De acordo com ela, esse cenário pode ser um indicativo para a mudança da estrutura política da sociedade chilena, chamando atenção dos partidos tradicionais para as reais necessidades e exigências do povo. Porém, ela chama atenção para o fato de que essa pode ser uma armadilha.

“Por outro lado, é possível também o fortalecimento de figuras esdrúxulas, que não tendo compromisso com determinados partidos, seguem seus próprios interesses e tentam demonstrar ao povo que sabem o caminho para mudar o rumo do país. Creio que assistimos a algo parecido no Brasil”, alertou.

Santiago comunista

Na mesma eleição da Constituinte, a capital do Chile, Santiago, escolheu sua nova prefeita, Iraci Hassler, economista, filha de brasileira e militante comunista. O resultado trouxe surpresa à direita chilena.

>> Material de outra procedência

(** X2.  With a duration that is zero or a negative whole number of
    milliseconds, on a range that is not empty, the loop of [computeWindows] never comes to its end:
    whatever the number of iterations allowed, the loop condition still
    holds, and no list is returned. *)
Theorem nonpositive_duration_never_returns sigs rs re d :
  (d <= 0)%Z -> (rs < re)%Z ->
  (forall fuel idx acc,
      computeWindows_loop fuel sigs (Some re) d (Some rs) idx acc = None) /\
  computeWindows sigs (Some rs) (Some re) d = None.
Proof.
  intros Hd Hlt. split.
  - intros fuel idx acc. apply loop_diverges; assumption.
  - unfold computeWindows, newDate, getTime. apply loop_diverges; assumption.
Qed.

Lemma nonpositive_duration_never_returns_witness :
  computeWindows_loop 1000 example_signals (Some 10%Z) 0 (Some 0%Z) 0 []
  = None /\
  computeWindows example_signals (Some 0%Z) (Some 10%Z) (-4) = None.
Proof.
  split.
  - apply (nonpositive_duration_never_returns example_signals 0 10 0); lia.
  - apply (nonpositive_duration_never_returns example_signals 0 10 (-4)); lia.
Defined.

(** ** Filtering to the range before computing the windows *)

Lemma overlapping_is_in_range s a b cs ce :
  (a <= cs)%Z -> (ce <= b)%Z ->
  date_lt (start (timeRange s)) (Some ce)
  && date_gt (end_ (timeRange s)) (Some cs) = true ->
  date_le (start (timeRange s)) (Some b)
  && date_ge (end_ (timeRange s)) (Some a) = true.
Proof.
  intros Ha Hb H. apply andb_true_iff in H. destruct H as [H1 H2].
  unfold date_gt, date_ge in *.
  destruct (start (timeRange s)) as [x|]; [|discriminate].
  destruct (end_ (timeRange s)) as [y|]; [|discriminate].
  simpl in *. apply Z.ltb_lt in H1, H2.
  apply andb_true_iff. split; apply Z.leb_le; lia.
Qed.

Lemma filter_of_wider_filter {A : Type} (p q : A -> bool) l :
  (forall x, p x = true -> q x = true) ->
  filter p (filter q l) = filter p l.
Proof.
  intros Hpq. induction l as [|x r IH]; [reflexivity|].
  cbn [filter]. destruct (q x) eqn:Eq.
  - cbn [filter]. rewrite IH. reflexivity.
  - destruct (p x) eqn:Ep; [|exact IH].
    apply Hpq in Ep. congruence.
Qed.

Lemma findOverlaps_prefilter sigs a b cs ce :
  (a <= cs)%Z -> (ce <= b)%Z ->
  findOverlaps (filterSignalsByDateRange sigs (Some a) (Some b))
    (Some cs) (Some ce)
  = findOverlaps sigs (Some cs) (Some ce).
Proof.
  intros Ha Hb. unfold findOverlaps, filterSignalsByDateRange.
  apply filter_of_wider_filter. intros s.
  apply overlapping_is_in_range; assumption.
Qed.

Lemma window_at_prefilter sigs a b i cs ce :
  (a <= cs)%Z -> (ce <= b)%Z ->
  window_at (filterSignalsByDateRange sigs (Some a) (Some b)) i cs ce
  = window_at sigs i cs ce.
Proof.
  intros Ha Hb. unfold window_at.
  rewrite (findOverlaps_prefilter _ _ _ _ _ Ha Hb). reflexivity.
Qed.

Lemma loop_prefilter sigs a b d fuel :
  (0 < d)%Z ->
  forall cs idx acc,
    (a <= cs)%Z ->
    computeWindows_loop fuel
      (filterSignalsByDateRange sigs (Some a) (Some b))
      (Some b) d (Some cs) idx acc
    = computeWindows_loop fuel sigs (Some b) d (Some cs) idx acc.
Proof.
  intros Hd. induction fuel as [|fuel IH]; intros cs idx acc Ha.
  - reflexivity.
  - destruct (Z.lt_ge_cases cs b) as [Hlt|Hge].
    + rewrite !loop_step by exact Hlt.
      rewrite window_at_prefilter by lia. apply IH. lia.
    + rewrite !loop_done by (simpl; apply Z.ltb_ge; exact Hge).
      reflexivity.
Qed.

(** X3.  Filtering the signals to the range, as the route handler and
    the planner do before they compute the windows, changes nothing:
    [computeWindows] gives the same outcome on the filtered signals as
    on all the signals. *)
Theorem prefilter_keeps_windows sigs rs re d :
  computeWindows (filterSignalsByDateRange sigs rs re) rs re d
  = computeWindows sigs rs re d.
Proof.
  destruct (date_lt rs re) eqn:E.
  - destruct rs as [a|]; [|discriminate]. destruct re as [b|]; [|discriminate].
    simpl in E. apply Z.ltb_lt in E.
    destruct (Z.lt_ge_cases 0 d) as [Hd|Hd].
    + unfold computeWindows, newDate, getTime.
      apply loop_prefilter; [exact Hd|lia].
    + unfold computeWindows, newDate, getTime.
      rewrite !loop_diverges by assumption. reflexivity.
  - rewrite !computeWindows_empty by exact E. reflexivity.
Qed.

(** ** More signals never make a window safer *)

Lemma weighted_sum_app l1 l2 :
  (weighted_sum (l1 ++ l2) == weighted_sum l1 + weighted_sum l2)%Q.
Proof.
  induction l1 as [|s l1 IH]; simpl.
  - rewrite Qplus_0_l. reflexivity.
  - rewrite IH, Qplus_assoc. reflexivity.
Qed.

Lemma findOverlaps_app l1 l2 a b :
  findOverlaps (l1 ++ l2) a b
  = (findOverlaps l1 a b ++ findOverlaps l2 a b)%list.
Proof. unfold findOverlaps. apply filter_app. Qed.

Lemma getStatusFromScore_mono q q' :
  (q <= q')%Q ->
  (status_rank (getStatusFromScore q)
   <= status_rank (getStatusFromScore q'))%Z.
Proof.
  intros Hle. unfold getStatusFromScore. simpl.
  destruct (Qle_bool q 20) eqn:E1, (Qle_bool q' 20) eqn:E1';
    destruct (Qle_bool q 50) eqn:E2, (Qle_bool q' 50) eqn:E2';
    simpl; try lia; exfalso;
    repeat match goal with
      | H : Qle_bool _ _ = true |- _ => apply Qle_bool_iff in H
      | H : Qle_bool ?x ?y = false |- _ =>
          assert (y < x)%Q
            by (apply Qnot_le_lt; intros Hc; apply Qle_bool_iff in Hc;
                congruence);
          clear H
      end; lra.
Qed.

Lemma window_at_more_signals sigs1 extra sigs2 i cs ce :
  (score (window_at (sigs1 ++ sigs2) i cs ce)
   <= score (window_at (sigs1 ++ extra ++ sigs2) i cs ce))%Q /\
  (status_rank (status (window_at (sigs1 ++ sigs2) i cs ce))
   <= status_rank (status (window_at (sigs1 ++ extra ++ sigs2) i cs ce)))%Z.
Proof.
  assert (H : (score (window_at (sigs1 ++ sigs2) i cs ce)
               <= score (window_at (sigs1 ++ extra ++ sigs2) i cs ce))%Q).
  { rewrite !window_at_score, !findOverlaps_app, !weighted_sum_app.
    apply Q.min_le_compat_l.
    pose proof (weighted_sum_nonneg (findOverlaps extra (Some cs) (Some ce))).
    lra. }
  split; [exact H|]. apply getStatusFromScore_mono. exact H.
Qed.

(** X4.  Adding signals, anywhere in the list, never makes a window
    safer: the call with the added signals returns as many windows,
    with the same bounds, and each has a score and a status at least as
    high as before. *)
Theorem more_signals_never_safer sigs1 extra sigs2 rs re d ws :
  computeWindows (sigs1 ++ sigs2) rs re d = Some ws ->
  exists ws',
    computeWindows (sigs1 ++ extra ++ sigs2) rs re d = Some ws' /\
    List.length ws' = List.length ws /\
    forall i w w',
      nth_error ws i = Some w -> nth_error ws' i = Some w' ->
      w_timeRange w' = w_timeRange w /\
      (score w <= score w')%Q /\
      (status_rank (status w) <= status_rank (status w'))%Z.
Proof.
  intros H. destruct (date_lt rs re) eqn:E.
  2:{ rewrite computeWindows_empty in H by exact E. injection H as <-.
      exists []. split; [apply computeWindows_empty; exact E|].
      split; [reflexivity|]. intros i w w' Hi. destruct i; discriminate. }
  destruct rs as [a|]; [|discriminate]. destruct re as [b|]; [|discriminate].
  pose proof (computeWindows_valid_tiling _ _ _ _ _ H) as Ht.
  destruct (tiling_other_signals _ (sigs1 ++ extra ++ sigs2) _ _ _ _ _ Ht)
    as [ws' [Ht' Hl]].
  exists ws'. split; [apply tiling_computeWindows; exact Ht'|].
  split; [exact Hl|]. intros i w w' Hi Hi'.
  destruct (tiling_nth _ _ _ _ _ _ Ht i w Hi) as [_ [_ ->]].
  destruct (tiling_nth _ _ _ _ _ _ Ht' i w' Hi') as [_ [_ ->]].
  split; [reflexivity|]. apply window_at_more_signals.
Qed.

Lemma more_signals_never_safer_witness :
  (score (window_at example_signals 2 8 10)
   <= score (window_at (touching_signal :: example_signals) 2 8 10))%Q /\
  (status_rank (status (window_at example_signals 2 8 10))
   <= status_rank
        (status (window_at (touching_signal :: example_signals) 2 8 10)))%Z.
Proof.
  destruct (more_signals_never_safer [] [touching_signal] example_signals
              (Some 0%Z) (Some 10%Z) 4 example_windows eq_refl)
    as [ws' [H [_ Hcmp]]].
  assert (E : Some ws'
              = Some [window_at (touching_signal :: example_signals) 0 0 4;
                      window_at (touching_signal :: example_signals) 1 4 8;
                      window_at (touching_signal :: example_signals) 2 8 10])
    by (rewrite <- H; reflexivity).
  injection E as ->.
  destruct (Hcmp 2%nat (window_at example_signals 2 8 10)
              (window_at (touching_signal :: example_signals) 2 8 10)
              eq_refl eq_refl) as [_ Hle].
  exact Hle.
Defined.

(** ** Lookups in the list of windows *)

Lemma find_first {A : Type} (p : A -> bool) l :
  forall i x,
    nth_error l i = Some x -> p x = true ->
    (forall j y, (j < i)%nat -> nth_error l j = Some y -> p y = false) ->
    find p l = Some x.
Proof.
  induction l as [|y l IH]; intros i x Hi Hp Hbefore.
  - destruct i; discriminate.
  - destruct i as [|i].
    + injection Hi as ->. simpl. rewrite Hp. reflexivity.
    + simpl. rewrite (Hbefore 0%nat y) by (simpl; (lia || reflexivity)).
      apply (IH i); [exact Hi|exact Hp|].
      intros j z Hj Hz. apply (Hbefore (S j) z); [lia|exact Hz].
Qed.

Lemma find_nowhere {A : Type} (p : A -> bool) l :
  (forall x, In x l -> p x = false) -> find p l = None.
Proof.
  induction l as [|y l IH]; intros H; [reflexivity|].
  simpl. rewrite (H y) by (left; reflexivity).
  apply IH. intros x Hx. apply H. right. exact Hx.
Qed.

Lemma numberToString_inj n m :
  numberToString n = numberToString m -> n = m.
Proof.
  unfold numberToString. intros H.
  assert (Hnil : forall z, Z.to_int z <> Decimal.Pos Decimal.Nil
                           /\ Z.to_int z <> Decimal.Neg Decimal.Nil).
  { intros [|p|p]; simpl; split; try discriminate;
      intros E; injection E as E;
      exact (Unsigned.to_uint_nonnil p E). }
  apply (f_equal NilZero.int_of_string) in H.
  rewrite !NilZero.isi in H by apply Hnil.
  injection H as H. apply DecimalZ.to_int_inj. exact H.
Qed.

Lemma window_id_inj n m :
  "window-" ++ numberToString n = "window-" ++ numberToString m -> n = m.
Proof.
  simpl. intros H. injection H as H. apply numberToString_inj. exact H.
Qed.

(** X5.  The windows [computeWindows] returns are numbered by their
    position: the window at position [i] has the identifier window-i,
    no two windows have the same identifier, and the planner page, which
    looks a window up by its identifier, finds the window itself. *)
Theorem windows_found_by_id sigs rs re d ws :
  computeWindows sigs rs re d = Some ws ->
  (forall i w,
      nth_error ws i = Some w ->
      w_id w = "window-" ++ numberToString (Z.of_nat i)) /\
  NoDup (map w_id ws) /\
  (forall data i w,
      r_windows data = ws -> nth_error ws i = Some w ->
      selectedWindowData (Some data) (Some (w_id w)) = Some w).
Proof.
  intros H.
  assert (Hid : forall i w, nth_error ws i = Some w ->
                  w_id w = "window-" ++ numberToString (Z.of_nat i)).
  { intros i w Hi.
    destruct (computeWindows_nth _ _ _ _ _ _ _ H Hi)
      as [a [b [_ [_ [_ [_ [_ ->]]]]]]]. reflexivity. }
  assert (Hinj : forall i j w w',
            nth_error ws i = Some w -> nth_error ws j = Some w' ->
            w_id w = w_id w' -> i = j).
  { intros i j w w' Hi Hj E.
    rewrite (Hid _ _ Hi), (Hid _ _ Hj) in E.
    apply window_id_inj in E. lia. }
  split; [exact Hid|]. split.
  - apply NoDup_nth_error. intros i j Hi E.
    rewrite length_map in Hi. rewrite !nth_error_map in E.
    destruct (nth_error ws i) as [w|] eqn:Ei.
    2:{ apply nth_error_None in Ei. lia. }
    destruct (nth_error ws j) as [w'|] eqn:Ej; [|discriminate].
    simpl in E. injection E as E. eapply Hinj; eassumption.
  - intros data i w Hd Hi. unfold selectedWindowData. rewrite Hd.
    apply (find_first _ _ i); [exact Hi|apply String.eqb_refl|].
    intros j y Hj Hy. apply String.eqb_neq. intros E.
    assert (j = i) by (eapply Hinj; eassumption). lia.
Qed.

Sarah considera que o Brasil e outros Países estão vivendo uma nova transformação, após um período em que a direita conseguiu ascender ao Poder em vários lugares. “Eleitores estão buscando por candidatos mais envolvidos com causas sociais, combate às desigualdades, proteção do meio ambiente. A pandemia do coronavírus impulsionou não só as desigualdades sociais e a vulnerabilidade de muitos grupos, como mostrou a muitos cidadãos quais devem ser as verdadeiras prioridades do comandante de uma nação”, concluiu.